Saint Grégoire l'Illuminateur, né vers 257 et mort en 331, est le saint qui a évangélisé l'Arménie. Il vous évangélisait, mais il était aussi capable de vous poser des « spots » et des appliques murales pour un prix très raisonnable. Il avait toujours ses outils avec lui. On y voyait tout de suite mieux dans la cambuse.
 
(Samuel Slippensohn, Méditations en forme de tourte)

lundi 17 août 2026

Barthes sociologue

 

Dans les années cinquante, le travail que Barthes abat dans la rue des Martyrs porte sur les filles de nuit qui attendent le jour en vendant du plaisir. C'est un travail de sociologue plutôt que de sémiologue.
 
(Samuel Slippensohn, Méditations en forme de tourte)

Les monstres

 

Nous sommes entourés de monstres. Ces monstres, ce sont les individus qui n'ont pas lu Maritain et ne soupçonnent même pas son rôle central dans le renouveau du thomisme.
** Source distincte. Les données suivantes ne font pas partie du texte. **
Definition register_vk (s : ZkState) (c : Call) (args : Args) : result revert (ZkState * zk_ret) :=
  let! gov_ok := get_named_arg Z args "governance_approved" in
  let! _ := require_owner_or_gov s c gov_ok in
  let! circuit_id := get_named_arg string args "circuit_id" in
  let! vk_hash := get_named_arg string args "vk_hash" in
  let! curve := get_named_arg string args "curve" in
  let! backend := get_named_arg string args "backend" in
  let! _ := validate_string circuit_id in
  let! _ := validate_hash vk_hash in
  let! _ := validate_string curve in
  let! _ := validate_string backend in
  let! old := dictionary_get (vks s) circuit_id in
  let version := match old with Some (_, (_, _, prev_ver)) => Z.min (prev_ver + 1) u64_max | None => 1 end in
  let! m := dictionary_put (vks s) circuit_id ((vk_hash, curve, backend), (now c, 1, version)) in
  Ok (with_vks s m, ZUnit).

Definition disable_vk (s : ZkState) (c : Call) (args : Args) : result revert (ZkState * zk_ret) :=
  let! gov_ok := get_named_arg Z args "governance_approved" in
  let! _ := require_owner_or_gov s c gov_ok in
  let! circuit_id := get_named_arg string args "circuit_id" in
  let! _ := validate_string circuit_id in
  let! old := dictionary_get (vks s) circuit_id in
  let! r := some_or old (User ERR_VK_NOT_FOUND) in
  let '(meta, (ts, _, ver)) := r in
  let! m := dictionary_put (vks s) circuit_id (meta, (ts, 0, ver)) in
  Ok (with_vks s m, ZUnit).

Definition get_vk (s : ZkState) (c : Call) (args : Args) : result revert (ZkState * zk_ret) :=
  let! circuit_id := get_named_arg string args "circuit_id" in
  let! _ := validate_string circuit_id in
  let! old := dictionary_get (vks s) circuit_id in
  let! r := some_or old (User ERR_VK_NOT_FOUND) in
  Ok (s, ZVk r).

Definition vk_active (r : option VkRec) : bool := match r with Some (_, (_, active, _)) => active =? 1 | None => false end.

Definition is_active_vk (s : ZkState) (c : Call) (args : Args) : result revert (ZkState * zk_ret) :=
  let! circuit_id := get_named_arg string args "circuit_id" in
  let! _ := validate_string circuit_id in
  let! r := dictionary_get (vks s) circuit_id in
  Ok (s, ZBool (vk_active r)).

Definition record_verdict (s : ZkState) (c : Call) (args : Args) : result revert (ZkState * zk_ret) :=
  let! _ := require_not_paused s in
  let! _ := require_verifier s (caller c) in
  let! circuit_id := get_named_arg string args "circuit_id" in
  let! proof_hash := get_named_arg string args "proof_hash" in
  let! public_inputs_hash := get_named_arg string args "public_inputs_hash" in
  let! model_id := get_named_arg string args "model_id" in
  let! verdict := get_named_arg Z args "verdict" in
  let! _ := validate_string circuit_id in
  let! _ := validate_hash proof_hash in
  let! _ := validate_hash public_inputs_hash in
  let! _ := validate_string model_id in
  let! old := dictionary_get (vks s) circuit_id in
  let! vk := some_or old (User ERR_VK_NOT_FOUND) in
  let! _ := require (vk_active (Some vk)) (User ERR_VK_INACTIVE) in
  let key := verdict_key circuit_id proof_hash in
  let! there := dictionary_get (verdicts s) key in
  let! _ := require (negb (bool_decide (is_Some there))) (User ERR_VERDICT_EXISTS) in
  let! m := dictionary_put (verdicts s) key
              ((circuit_id, proof_hash, public_inputs_hash), (model_id, display (caller c), ""%string),
               (now c, if verdict =? 0 then 0 else 1, 0)) in
  Ok (with_verdicts s m, ZUnit).

Definition revoke_verdict (s : ZkState) (c : Call) (args : Args) : result revert (ZkState * zk_ret) :=
  let! _ := require_owner s c in
  let! circuit_id := get_named_arg string args "circuit_id" in
  let! proof_hash := get_named_arg string args "proof_hash" in
  let! _ := validate_string circuit_id in
  let! _ := validate_hash proof_hash in
  let key := verdict_key circuit_id proof_hash in
  let! old := dictionary_get (verdicts s) key in
  let! r := some_or old (User ERR_VERDICT_NOT_FOUND) in
  let '(a, b, (ts, verdict, _)) := r in
  let! m := dictionary_put (verdicts s) key (a, b, (ts, verdict, 1)) in
  Ok (with_verdicts s m, ZUnit).

Definition get_verdict (s : ZkState) (c : Call) (args : Args) : result revert (ZkState * zk_ret) :=
  let! circuit_id := get_named_arg string args "circuit_id" in
  let! proof_hash := get_named_arg string args "proof_hash" in
  let! _ := validate_string circuit_id in
  let! _ := validate_hash proof_hash in
  let! old := dictionary_get (verdicts s) (verdict_key circuit_id proof_hash) in
  let! r := some_or old (User ERR_VERDICT_NOT_FOUND) in
  Ok (s, ZVerdict r).

Definition pause (s : ZkState) (c : Call) (args : Args) : result revert (ZkState * zk_ret) :=
  let! _ := require_owner s c in Ok (with_paused s (now c), ZUnit).

Definition unpause (s : ZkState) (c : Call) (args : Args) : result revert (ZkState * zk_ret) :=
  let! _ := require_owner s c in Ok (with_paused s 0, ZUnit).

(** The installer. *)
Definition zk_install (c : Call) : ZkState :=
  {| owner := caller c; paused := 0; verifiers := ∅; vks := ∅; verdicts := ∅ |}.

Definition zk_entry_points : list (entry_point ZkState zk_ret) := [
  ("register_vk", [("governance_approved", TU64); ("circuit_id", TString); ("vk_hash", TString); ("curve", TString);
                   ("backend", TString)], register_vk);
  ("disable_vk", [("governance_approved", TU64); ("circuit_id", TString)], disable_vk);
  ("get_vk", [("circuit_id", TString)], get_vk);
  ("is_active_vk", [("circuit_id", TString)], is_active_vk);
  ("add_verifier", [("verifier", TByteArray 32)], add_verifier);
  ("remove_verifier", [("verifier", TByteArray 32)], remove_verifier);
  ("record_verdict", [("circuit_id", TString); ("proof_hash", TString); ("public_inputs_hash", TString); ("model_id", TString);
                      ("verdict", TU64)], record_verdict);
  ("revoke_verdict", [("circuit_id", TString); ("proof_hash", TString)], revoke_verdict);
  ("get_verdict", [("circuit_id", TString); ("proof_hash", TString)], get_verdict);
  ("pause", [], pause);
  ("unpause", [], unpause)]%string.

(** ** The proof registry ([contracts/proof-registry/src/main.rs]) *)

Definition ERR_NOT_FOUND : Z := 1.
Definition ERR_UNAUTHORIZED : Z := 2.
Definition ERR_ALREADY_REVOKED : Z := 3.
Definition ERR_AGENT_EXISTS : Z := 6.
Definition ERR_AGENT_NOT_FOUND : Z := 7.
Definition MAX_HASH_LEN : nat := 128.
Definition MAX_AGENT_ID_LEN : nat := 64.

Definition ProofRec : Type := (string * string * string) * (string * string * string) * (Z * Z * Z).
Definition AgentRec : Type := (string * string * string) * (Z * Z * Z) * (Z * Z).

Record RegState := { proofs : gmap string ProofRec; agents : gmap string AgentRec; pctr : Z }.

Inductive reg_ret := RUnit | RId (pid : string) | RProof (r : ProofRec) | RAgent (r : AgentRec).

Definition length_ok (max : nat) (s : string) : bool := negb (bool_decide (s = ""%string)) && (String.length s <=? max)%nat.
Definition validate_reg_hash (h : string) : result revert unit := require (length_ok MAX_HASH_LEN h) (User ERR_INPUT_TOO_LONG).

Definition next_id (s : RegState) : result revert Z :=
  if pctr s + 1 <=? u64_max then Ok (pctr s + 1) else Err (User 99).

Definition proof_id_of (n : Z) : string := ("P-" +:+ itoa n)%string.
(** C10. Every transaction but one is well typed for its contract: whatever reaches the
    node from the operations on the proof registry and on the verdict recorder
    names an entry point of that contract and gives each of its parameters an
    argument of the declared type, so in no state and for no caller is the call
    turned down for a missing entry point, a missing argument or a mistyped one.
    The registration of a model is turned down always: its arguments are not the
    ones that the contract reads. *)
Theorem transactions_well_typed new_account_hash s getenv w at_
    (Hacc : ∀ t b, new_account_hash t = Some b → length b = 32%nat) :
  (∀ p q a, EPut q a ∈ calls_of (Submit new_hash tx_hash seal s getenv (w, []) at_ p) →
     ∀ st c, well_called (call_entry (reg_entry_points max_item_key display) st c (EntryPoint q) (PArgs q))) ∧
  (∀ pid reason q a, EPut q a ∈ calls_of (Revoke new_hash tx_hash seal s getenv (w, []) at_ pid reason) →
     ∀ st c, well_called (call_entry (reg_entry_points max_item_key display) st c (EntryPoint q) (PArgs q))) ∧
  (∀ cid vk curve backend gov q a,
     EPut q a ∈ calls_of (RegisterZkVk new_hash tx_hash seal s getenv (w, []) at_ cid vk curve backend gov) →
     ∀ st c, well_called (call_entry (zk_entry_points max_item_key display) st c (EntryPoint q) (PArgs q))) ∧
  (∀ cid ph pih mid valid q a,
     EPut q a ∈ calls_of (RecordZkVerdict new_hash tx_hash seal s getenv (w, []) at_ cid ph pih mid valid) →
     ∀ st c, well_called (call_entry (zk_entry_points max_item_key display) st c (EntryPoint q) (PArgs q))) ∧
  (∀ acc q a, EPut q a ∈ calls_of (AddZkVerifier new_hash tx_hash seal new_account_hash s getenv (w, []) at_ acc) →
     ∀ st c, well_called (call_entry (zk_entry_points max_item_key display) st c (EntryPoint q) (PArgs q))) ∧
  (∀ mid mh vc md q a, EPut q a ∈ calls_of (SubmitModelRegistration new_hash tx_hash seal s getenv (w, []) at_ mid mh vc md) →
     ∀ st c, call_entry (model_entry_points max_item_key debug) st c (EntryPoint q) (PArgs q) = Err MissingArgument).
Proof.
  split; [|split; [|split; [|split; [|split]]]].
  - intros p q a Hin st c. apply operation_puts in Hin as [-> ->].
    eapply call_typed; [intros ? ? ?; apply reg_bodies_typed|reflexivity|]. repeat constructor; by eexists.
  - intros pid reason q a Hin st c. apply operation_puts in Hin as [-> ->].
    eapply call_typed; [intros ? ? ?; apply reg_bodies_typed|reflexivity|]. repeat constructor; by eexists.
  - intros cid vk curve backend gov q a Hin st c. apply operation_puts in Hin as [-> ->].
    eapply call_typed; [intros ? ? ?; apply zk_bodies_typed|reflexivity|]. repeat constructor; by eexists.
  - intros cid ph pih mid valid q a Hin st c. apply operation_puts in Hin as [-> ->].
    eapply call_typed; [intros ? ? ?; apply zk_bodies_typed|reflexivity|]. repeat constructor; by eexists.
  - intros acc q a Hin st c. unfold AddZkVerifier, with_contract in Hin. case_bool_decide; [by apply not_elem_of_nil in Hin|].
    destruct (new_account_hash acc) as [b|] eqn:Eb; [|by apply not_elem_of_nil in Hin]. apply transaction_puts in Hin as [-> ->].
    eapply call_typed; [intros ? ? ?; apply zk_bodies_typed|reflexivity|]. repeat constructor. eexists. split; [reflexivity|].
    cbn. by rewrite (Hacc _ _ Eb).
  - intros mid mh vc md q a Hin st c. unfold SubmitModelRegistration, with_contract in Hin. case_bool_decide; [by apply not_elem_of_nil in Hin|].
    destruct (marshal _) as [meta|]; [|by apply not_elem_of_nil in Hin]. apply transaction_puts in Hin as [-> ->]. reflexivity.
Qed.
End reached.

(** ** From the submitter to the contract *)

Section on_chain.
Context {W : Type} `{!World W} (tx_hash : Payload → string) (account : bytes → bytes) `{!Chain W tx_hash account}.
Context (new_hash : string → option string) (max_item_key : nat) (display : bytes → string) (installer : Call).
Notation zk_at := (zk_state max_item_key display installer).

Lemma once_split w x : x ∈ hashes tx_hash account w →
  ∃ pre q c post, included w = pre ++ (q, c) :: post ∧ tx_hash q = x ∧
    x ∉ (tx_hash ∘ fst <$> pre) ∧ x ∉ (tx_hash ∘ fst <$> post).
Proof.
  intros ([q c] & -> & Hin)%list_elem_of_fmap. apply list_elem_of_split in Hin as (pre & post & Heq).
  exists pre, q, c, post. split; [exact Heq|]. split; [done|]. pose proof (included_once w) as Hnd. rewrite Heq, fmap_app in Hnd.
  apply NoDup_app in Hnd as (_ & Hdis & [Hp _]%NoDup_cons). split; [|exact Hp].
  intros Hpre. apply (Hdis _ Hpre). left.
Qed.
(* ===== verification/RemoteKeys.v ===== *)
(** * The remote keystore ([engine/internal/crypto/keystore/remote.go])

    Signing is delegated to a gateway; a ring without private halves mirrors the
    keys it created, and verification is local. The gateway is the interface
    [Gateway]: one operation per endpoint, whose answer is decoded or an error. The
    mirror is rebuilt through the public snapshot of [Keyring]. *)

From S2P Require Import Prelude GoLib Sha256 Pq Keyring.
From S2P Require Import VaultKeys.
From stdpp Require Import relations.

Local Open Scope Z_scope.

Inductive RemoteError := RNotSupported | RRequest (text : string) | RMirror (m : KeyMeta) (e : KeyringError) | RNoActiveKey (a : string) | RBadHex.

(** Texts are hex as on the wire; the answer to a migration is a signature and the
    identifier of its key. *)
Class Gateway (G : Type) := {
  gw_create : G → string → G * result string KeyMeta;
  gw_get : G → string → result string KeyMeta;
  gw_list : G → result string (list KeyMeta);
  gw_sign : G → string → string → result string string;
  gw_migrate : G → string → string → string → string → result string (string * string);
}.

Section remote.
Context {MPriv MPub : Type} `{!Primitives MPriv MPub} {G : Type} `{!Gateway G}.
Local Notation Ring := (KeyRing (MPriv := MPriv) (MPub := MPub)).

Record RemoteKeystoreStub := { baseURL : string; rtoken : string; gateway : G; verifier : Ring }.

Definition NewRemote (g : G) (url tok : string) : RemoteKeystoreStub :=
  {| baseURL := trim_right_slash url; rtoken := tok; gateway := g; verifier := NewKeyRing |}.

Definition wired (r : RemoteKeystoreStub) : bool :=
  negb (bool_decide (baseURL r = ""%string)) && negb (bool_decide (rtoken r = ""%string)).
Definition NewGauge (r : Registry) (name help : string) (labels : list string) : option Registry :=
  register r name (MGauge {| g_name := name; g_help := help; g_labelset := labels; g_series := ∅ |}).

Definition DefaultBuckets : list float64 :=
  [f_dec 5 3; f_dec 1 2; f_dec 25 3; f_dec 5 2; f_dec 1 1; f_dec 25 2; f_dec 5 1; f_of_Z 1; f_dec 25 1; f_of_Z 5; f_of_Z 10].

(** [buckets[i] <= buckets[i-1]] at some index. *)
Fixpoint misordered (bs : list float64) : bool :=
  match bs with
  | a :: ((b :: _) as rest) => f_leb b a || misordered rest
  | _ => false
  end.

Definition fresh_histogram (name help : string) (bs : list float64) (labels : list string) : Histogram :=
  {| h_name := name; h_help := help; h_labelset := labels; buckets := bs; h_series := ∅ |}.

Definition NewHistogram (r : Registry) (name help : string) (bs : option (list float64)) (labels : list string) : option Registry :=
  let bs := default DefaultBuckets bs in
  if misordered bs then None else register r name (MHistogram (fresh_histogram name help bs labels)).

(** ** Operations on one metric *)

Definition Counter_seriesFor (c : Counter) (vals : list string) : option (string * counterSeries) :=
  if negb (length vals =? length (c_labelset c))%nat then None
  else
    let key := labelKey (c_labelset c) vals in
    Some (key, default {| cs_labels := makeLabels (c_labelset c) vals; cs_val := f_zero |} (c_series c !! key)).

Definition Counter_Add (c : Counter) (delta : float64) (vals : list string) : option Counter :=
  if f_ltb delta f_zero then None
  else match Counter_seriesFor c vals with
       | None => None
       | Some (key, s) =>
           Some {| c_name := c_name c; c_help := c_help c; c_labelset := c_labelset c;
                   c_series := <[key := {| cs_labels := cs_labels s; cs_val := f_add (cs_val s) delta |}]> (c_series c) |}
       end.

Definition Counter_Inc (c : Counter) (vals : list string) : option Counter := Counter_Add c f_one vals.

Definition Gauge_seriesFor (g : Gauge) (vals : list string) : option (string * gaugeSeries) :=
  if negb (length vals =? length (g_labelset g))%nat then None
  else
    let key := labelKey (g_labelset g) vals in
    Some (key, default {| gs_labels := makeLabels (g_labelset g) vals; gs_val := f_zero |} (g_series g !! key)).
On les reconnaît à leurs survêtements et au fait qu'ils se sentent continuellement « mal regardés » — et pas seulement par Maritain mais par l'autrui lévinassien en général (bien qu'ils n'aient pas lu non plus Levinas).
 
(Samuel Slippensohn, Méditations en forme de tourte)

Un philosophe pétillant

 

Alain Badiou est un philosophe non seulement minéral et naturel, mais encore pétillant. Grâce au concept de mathème qu'il a repris de Lacan et auquel il fait capter « l'impasse du réel », il permet à chacun de s'hydrater — métaphysiquement ! — à tout moment de la journée.
 
(Samuel Slippensohn, Méditations en forme de tourte)

Envoi de Géorgiens au réel

 

Un pigeon ayant une fois de plus déféqué sur votre véhicule, vous avertissez le réel que si ça se reproduit, vous allez le faire disparaître. Vous allez le faire disparaître en lui envoyant des Géorgiens.